Once an incident is detected, the system calls a designated number, usually an emergency response center, and sometimes a designated caregiver. An operator at an emergency response center will respond, determine the situation’s seriousness, and decide whether to call an ambulance or a designated caregiver to check on the older adult. There are usually upfront and ongoing costs. 

Tips on What to Look for in a Personal Emergency Response System

Fortunately, because there are so many options of these systems available, you’ll be able to find the right one to fit your needs. Precisely because there are so many out PERS available it can be overwhelming and confusing.
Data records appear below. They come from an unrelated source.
(** * PaddleNLP inference samples: sequence and classification decoding,
      predictor configuration, batch assembly.

    Shallow embedding of
    - [paddlenlp/ops/faster_transformer/sample/mbart_inference.py]
      ([postprocess_response]) and
    - [tests/test_tipc/ernie_text_matching/predict.py]
      ([Predictor.__init__], [Predictor.predict]).

    Python integers are [Z]; Python lists are [list]; a [dict] is a [gmap];
    a call that may raise returns a [result], [Raise e] for the exception. *)

From Stdlib Require Import ZArith QArith Ascii String.
From stdpp Require Import base decidable option list gmap strings.

Local Open Scope Z_scope.

(** ** Python exceptions and the error monad *)

(** A dictionary key, as reported by [KeyError]. *)
Inductive key : Type :=
| IntKey (z : Z)
| StrKey (s : string).

(** The exceptions the modelled code raises itself, and [PyError] for one
    of any other class, named by its class. *)
Inductive exn : Type :=
| ValueError (msg : string)
| KeyError (k : key)
| NameError (name : string)
| AttributeError (name : string)
| PyError (class msg : string).

Inductive result (A : Type) : Type :=
| Ok (a : A)
| Raise (e : exn).
Arguments Ok {A} a.
Arguments Raise {A} e.
(** * dz_python: supplier / product / order ledger with an ODT report

    A shallow embedding of [dz_python.py].  The Python program keeps four
    SQLAlchemy tables in an SQLite file, fills them with a fixed sample
    (one supplier, three products, two orders of two items each), lists the
    orders and exports them to an OpenDocument text.

    Conventions of the embedding:
    - a Python [float] is a primitive binary64 float, [==] on floats is
      [PrimFloat.eqb];
    - a Python [int] is a [Z], a [str] is a [string] (of UTF-8 bytes);
    - the program's effects (the database file, the random source behind
      [uuid.uuid4], the wall clock behind [datetime.utcnow], standard output
      and the files written) are the fields of [World]; a method is a
      function from worlds to a result and a world, and a Python exception
      is the [Raise] result. *)

From Stdlib Require Import ZArith Ascii String DecimalString Floats Lia Sorted.
From stdpp Require Import base option list strings gmap.

Local Open Scope Z_scope.

(* ===================================================================== *)
(** ** Python values *)
(* ===================================================================== *)

(** The exceptions the modelled code can raise. *)
Inductive exn : Type :=
| IntegrityError      (* a UNIQUE constraint failed at INSERT *)
| OperationalError    (* "no such table" *)
| OverflowError       (* "int too large to convert to float" *)
| AttributeError      (* attribute access on None *)
| TypeError.          (* None called as a function *)

Inductive Result (A : Type) : Type :=
| Raise (e : exn)
| Return (a : A).
Arguments Raise {A} e.
Arguments Return {A} a.

(** [float(n)] for a Python int: round to nearest even, [OverflowError]
    when the result is not finite. *)
Definition float_of_int (n : Z) : Result float :=
  let f := SF2Prim (binary_normalize prec emax n 0 false) in
  if PrimFloat.is_infinity f then Raise OverflowError else Return f.

(** [x * n] for a float [x] and an int [n]: the int is converted first. *)
Definition float_mul_int (x : float) (n : Z) : Result float :=
  match float_of_int n with
  | Raise e => Raise e
  | Return fn => Return (PrimFloat.mul x fn)
  end.

(** [n * x] for an int [n] and a float [x]. *)
Definition int_mul_float (n : Z) (x : float) : Result float :=
  match float_of_int n with
  | Raise e => Raise e
  | Return fn => Return (PrimFloat.mul fn x)
  end.

(** [sum(xs)] over floats: a left fold of [+] from the int [0], which the
    first addition converts to [0.0]. *)
Definition py_sum (xs : list float) : float :=
  fold_left PrimFloat.add xs 0%float.

(** [a == b] between results of float expressions. *)
Definition float_eq (a b : float) : bool := PrimFloat.eqb a b.

(* ===================================================================== *)
(** ** Order numbers *)
(* ===================================================================== *)

Module OrderNumber.

(** One lower-case hexadecimal digit, as ['%x'] prints it. *)
Definition hex_digit (d : Z) : ascii :=
  if d <? 10 then ascii_of_nat (Z.to_nat (48 + d))
  else ascii_of_nat (Z.to_nat (87 + d)).

(** The [n] lowest hexadecimal digits of [v], most significant first:
    ['%0nx' % v] for [0 <= v < 16^n]. *)
Fixpoint hex_digits (n : nat) (v : Z) : string :=
  match n with
  | O => EmptyString
  | S k => String (hex_digit (Z.shiftr v (4 * Z.of_nat k) mod 16))
                  (hex_digits k v)
  end.

(** [uuid.uuid4().int] from the 128 random bits [r] of [os.urandom(16)]:
    the variant bits are set to RFC 4122 and the version to 4. *)
Definition uuid4_int (r : Z) : Z :=
  let i := r mod 2 ^ 128 in
  let i := Z.land i (Z.lnot (Z.shiftl 0xc000 48)) in
  let i := Z.lor i (Z.shiftl 0x8000 48) in
  let i := Z.land i (Z.lnot (Z.shiftl 0xf000 64)) in
  Z.lor i (Z.shiftl 4 76).

(** [UUID.hex]: ['%032x' % self.int]. *)
Definition hex (uuid : Z) : string := hex_digits 32 uuid.

(** [str.upper] on one character (ASCII letters only occur here). *)
Definition upper_ascii (c : ascii) : ascii :=
  let n := nat_of_ascii c in
  if ((97 <=? n) && (n <=? 122))%nat then ascii_of_nat (n - 32) else c.

Fixpoint upper (s : string) : string :=
  match s with
  | EmptyString => EmptyString
  | String c t => String (upper_ascii c) (upper t)
  end.
(** * Voice identifier: a shallow embedding of [app.py]

    The script registers audio files in a catalog (an SQLite table keyed by
    the absolute path of the file), keeps the catalog in step with the
    [uploads] directory, and ranks candidate files by the Euclidean distance
    between mean MFCC vectors.

    Conventions of the model.
    - The POSIX flavour of [os.path], [pathlib] and [glob] is modelled
      ([posixpath], [PurePosixPath], case-sensitive [fnmatch]), as in
      CPython 3.11.
    - A Python [str] is a [string] (a sequence of bytes, UTF-8); only ASCII
      letters change under [lower].
    - A Python [float] is a real number: no rounding, no NaN.
    - The filesystem is the finite map from the absolute, normalised path of
      every existing entry to its node; the catalog is the list of its rows
      in insertion order.
    - External libraries ([librosa]'s decoder and MFCC) and the current
      working directory are parameters of the definitions that use them. *)

From Stdlib Require Import Reals Lra Ascii.
From stdpp Require Import gmap strings list vector sorting pretty.

(* ================================================================== *)
(** * Strings *)

Module Str.

(** [s.startswith(p)] *)
Fixpoint startswith (p s : string) : bool :=
  match p, s with
  | EmptyString, _ => true
  | String a p', String b s' => if decide (a = b) then startswith p' s' else false
  | String _ _, EmptyString => false
  end.

(** [s.endswith(p)] *)
Definition endswith (p s : string) : bool :=
  startswith (String.rev p) (String.rev s).

(** One character of [str.lower()]: ASCII upper-case letters are mapped to
    lower case, every other byte is kept. *)
Definition lower_ascii (c : ascii) : ascii :=
  let n := nat_of_ascii c in
  if (65 <=? n)%nat && (n <=? 90)%nat then ascii_of_nat (n + 32) else c.

(** [s.lower()] *)
Fixpoint lower (s : string) : string :=
  match s with
  | EmptyString => EmptyString
  | String a s' => String (lower_ascii a) (lower s')
  end.

(** [s.split(c)] for a one-character separator: never the empty list. *)
Fixpoint split (c : ascii) (s : string) : list string :=
  match s with
  | EmptyString => [EmptyString]
  | String a s' =>
      if decide (a = c) then EmptyString :: split c s'
      else match split c s' with
           | [] => [String a EmptyString]
           | w :: ws => String a w :: ws
           end
  end.

(** [sep.join(l)] *)
Fixpoint join (sep : string) (l : list string) : string :=
  match l with
  | [] => EmptyString
  | [x] => x
  | x :: l' => x +:+ sep +:+ join sep l'
  end.

(** [(s[:i], s[i+1:])] for [i = s.rfind(c)], when [c] occurs in [s]. *)
Fixpoint rsplit (c : ascii) (s : string) : option (string * string) :=
  match s with
  | EmptyString => None
  | String a s' =>
      match rsplit c s' with
      | Some (pre, post) => Some (String a pre, post)
      | None => if decide (a = c) then Some (EmptyString, s') else None
      end
  end.

(** [c in s] *)
Fixpoint contains (c : ascii) (s : string) : bool :=
  match s with
  | EmptyString => false
  | String a s' => if decide (a = c) then true else contains c s'
  end.

End Str.

(* ================================================================== *)
(** * [os.path] (posixpath) *)

Module OsPath.

Definition sep : ascii := "/"%char.

(** [os.path.basename(p)]: [p[p.rfind('/') + 1:]]. *)
Definition basename (p : string) : string :=
  match Str.rsplit sep p with
  | Some (_, post) => post
  | None => p
  end.

(** [os.path.isabs(p)] *)
Definition isabs (p : string) : bool := Str.startswith "/" p.

(** [os.path.join(a, b)] *)
Definition join (a b : string) : string :=
  if isabs b then b
  else if decide (a = "") then b
  else if Str.endswith "/" a then a +:+ b
  else a +:+ "/" +:+ b.

(** The number of leading slashes [normpath] keeps: 0, 1, or 2 when the
    path starts with exactly two. *)
Definition initial_slashes (p : string) : nat :=
  if Str.startswith "/" p then
    if Str.startswith "//" p && negb (Str.startswith "///" p) then 2 else 1
  else 0.

(** One turn of the loop of [normpath] over the components. *)
Definition norm_step (slashes : nat) (new_comps : list string) (comp : string)
  : list string :=
  if decide (comp = "" ∨ comp = ".") then new_comps
  else if decide (comp ≠ ".."
                  ∨ (slashes = 0 ∧ new_comps = [])
                  ∨ last new_comps = Some "..")
       then new_comps ++ [comp]
       else removelast new_comps.

(** [os.path.normpath(p)] *)
Definition normpath (p : string) : string :=
  if decide (p = "") then "."
  else
    let slashes := initial_slashes p in
    let comps := foldl (norm_step slashes) [] (Str.split sep p) in
    let path := Str.join "/" comps in
    let path := Str.join "" (replicate slashes "/") +:+ path in
    if decide (path = "") then "." else path.

(** [os.path.abspath(p)], with [cwd] the value of [os.getcwd()]. *)
Definition abspath (cwd p : string) : string :=
  normpath (if isabs p then p else join cwd p).

End OsPath.

(* ================================================================== *)
(** * [pathlib.Path] (PurePosixPath) *)

Module PathLib.

(** A parsed path: its root ([""], ["/"] or ["//"]) and its parts. *)
Record path := Path_ { root : string; parts : list string }.

(** [Path(s)]: empty and ["."] components are dropped, [".."] is kept. *)
Definition Path (s : string) : path :=
  {| root := Str.join "" (replicate (OsPath.initial_slashes s) "/");
     parts := filter (λ x, x ≠ "" ∧ x ≠ ".") (Str.split OsPath.sep s) |}.
(** [security = HTTPBearer()]: the framework supplies the credentials *)
Definition get_current_user (w : world) (cfg : settings) (db : list User)
    (credentials : string) (allow_inactive : bool) : result current_user :=
  let token := credentials in
  match decode_access_token w cfg token with
  | None => Raise (could_not_validate true)
  | Some payload =>
      let role := Py.get payload "role" in
      let user_id := Py.get payload "sub" in
      if Py.eq_str role (value ADMIN) && Py.is_none user_id then Return AdminUser
      else if Py.is_none user_id then Raise (could_not_validate false)
      else
        match query_by_user_id db user_id with
        | None => Raise user_not_found
        | Some user =>
            if negb allow_inactive && negb (is_active user) then Raise user_inactive
            else Return (Row user)
        end
  end.

(** [user_role == a] for a member of the [str]-mixed enumeration *)
Definition role_eq (r : UserRole) (a : role_arg) : bool :=
  match a with
  | RoleEnum r' => String.eqb (value r) (value r')
  | RoleStr s => String.eqb (value r) s
  end.

(** [role_checker] behind its dependency [get_current_user], whose
    parameter [allow_inactive] ([False] by default) the framework
    resolves from the request *)
Definition require_role (allowed_roles : list role_arg) (w : world) (cfg : settings)
    (db : list User) (credentials : string) (allow_inactive : bool)
    : result current_user :=
  try! current_user := get_current_user w cfg db credentials allow_inactive in
  let user_role :=
    match current_user with
    | AdminUser => ADMIN
    | Row u => user_role u
    end in
  if negb (existsb (role_eq user_role) allowed_roles)
  then Raise not_enough_permissions
  else Return current_user.

End UserService.

(** ** patient-service *)

Module PatientService.

(** *** [app/core/security.py] *)

Definition first_options : Jose.options := {|
  Jose.verify_signature := true;
  Jose.verify_exp := true;
  Jose.verify_iss := false;
  Jose.verify_aud := false;
  Jose.verify_iat := Jose.verify_iat Jose.defaults;
  Jose.verify_nbf := Jose.verify_nbf Jose.defaults;
  Jose.verify_sub := Jose.verify_sub Jose.defaults;
  Jose.verify_jti := Jose.verify_jti Jose.defaults;
  Jose.verify_at_hash := Jose.verify_at_hash Jose.defaults
|}.
(** Witness of [failure_writes_nothing]: a login of [alice] with a wrong
    password. *)
Lemma failure_writes_nothing_witness :
  fst (loginUser sampleEnv (mkWorld 100 0 100250) (aliceLoginWith "guess") sampleDb) = sampleDb.
Proof.
  apply (failure_writes_nothing sampleEnv (mkWorld 100 0 100250) (aliceLoginWith "guess")
           sampleDb
           (fst (loginUser sampleEnv (mkWorld 100 0 100250) (aliceLoginWith "guess") sampleDb))
           (ApiError 401 "Invalid user credentials")).
  left. vm_compute. reflexivity.
Defined.

(** ** What a rotation changes *)

Lemma updateFirst_length {A} (P : A → bool) f l : length (updateFirst P f l) = length l.
Proof.
  induction l as [|a l IH]; [reflexivity|]. simpl. destruct (P a); simpl; by rewrite ?IH.
Qed.

Lemma rotationAnswer_inv env w req db db' resp :
  rotationAnswer env w req db db' resp →
  ∃ id u, account id db = Some u ∧ db' = afterRotation env w id u db.
Proof.
  intros [H|H].
  - apply loginUser_inv in H as (id & u & Ha & -> & _). eauto.
  - apply refresh_answer_inv in H as (tok & p & u & _ & _ & Ha & _ & -> & _). eauto.
Qed.

(** X2.  A login or a refresh that answers has changed one stored
    document and, in it, at most the refresh token and the date of the last
    update: the refresh token is the one minted at the clock second of the
    call; when that is the token the document had, the document is as it
    was, and otherwise its [updatedAt] is the date of the call; putting the
    two paths back gives the document as it was, so the password and every
    other field are kept; every account with another id reads as before,
    no document is added or removed, and the subscriptions and the videos
    are untouched. *)
Theorem rotation_frame env w req db db' resp :
  rotationAnswer env w req db db' resp →
  ∃ id u u',
    account id db = Some u ∧ account id db' = Some u' ∧
    refreshToken u' = Some (generateRefreshToken env (clock w) u) ∧
    (refreshToken u = refreshToken u' → u' = u) ∧
    (refreshToken u ≠ refreshToken u' → updatedAt u' = date w) ∧
    set_updatedAt (updatedAt u) (set_refreshToken (refreshToken u) u') = u ∧
    storedPassword id db' = storedPassword id db ∧
    (∀ id', id' ≠ id → account id' db' = account id' db) ∧
    length (users db') = length (users db) ∧
    subscriptions db' = subscriptions db ∧
    videos db' = videos db.
Proof.
  intros H. apply rotationAnswer_inv in H as (id & u & Ha & ->).
  pose proof (account_after_rotation env w id db u Ha) as Ha'.
  exists id, u, (rotated env w u).
  split; [assumption|]. split; [exact Ha'|].
  split; [apply rotated_refreshToken|].
  assert (Hrest : set_updatedAt (updatedAt u)
                    (set_refreshToken (refreshToken u) (rotated env w u)) = u).
  { rewrite rotated_fields. case_bool_decide; by destruct u. }
  split.
  { rewrite rotated_refreshToken. intros E. rewrite rotated_fields.
    by rewrite bool_decide_eq_true_2. }
  split.
  { rewrite rotated_refreshToken. intros E. rewrite rotated_fields.
    by rewrite bool_decide_eq_false_2. }
  split; [exact Hrest|].
  split.
  { unfold storedPassword, afterRotation. rewrite Ha', Ha. simpl.
    rewrite <- Hrest at 2. reflexivity. }
  split.
  { intros id' Hne. apply account_other_after_update; [assumption|].
    intros _. rewrite rotated_id. by apply account_id in Ha. }
  split; [apply updateFirst_length|]. split; reflexivity.
Qed.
Here are some questions to ask to help guide you in finding the right one:

  • Is it a home-based or mobile system?
  • Does it have fall detection features?
  • Is the monitoring center open 24/7? 
  • What kind of training does the staff receive?
  • What’s the average response time?
  • Will I be able to use the same system with other response centers if I move to another city or state?
  • What’s the repair policy? 
  • What are the initial costs and the ongoing costs?

Visit Consumer Reports for comparisons of top-rated PERS. 

Health Monitors: What Can They Track?

Photo of wearable health monitoring device.

Health Monitors, also called Remote Patient Monitoring or RPM, are wearable devices—often stuck directly to the skin—that can track a variety of older adult’s vitals.  RPM technologies provide essential support for the coordination of care that complements Telehealth services.

The types of information RPMs typically track include:

  • Weight
  • Blood pressure
  • Blood sugar
  • Blood oxygen levels
  • Heart rate
  • Electrocardiograms
  • Temperature
  • Sleep patterns
  • Hydration

Health monitors are more than fitness trackers, although some monitors include fitness tracking as well. These monitors send data directly to healthcare providers for assessment and recommendations. They also enable caregivers and family members to keep tabs on loved ones remotely.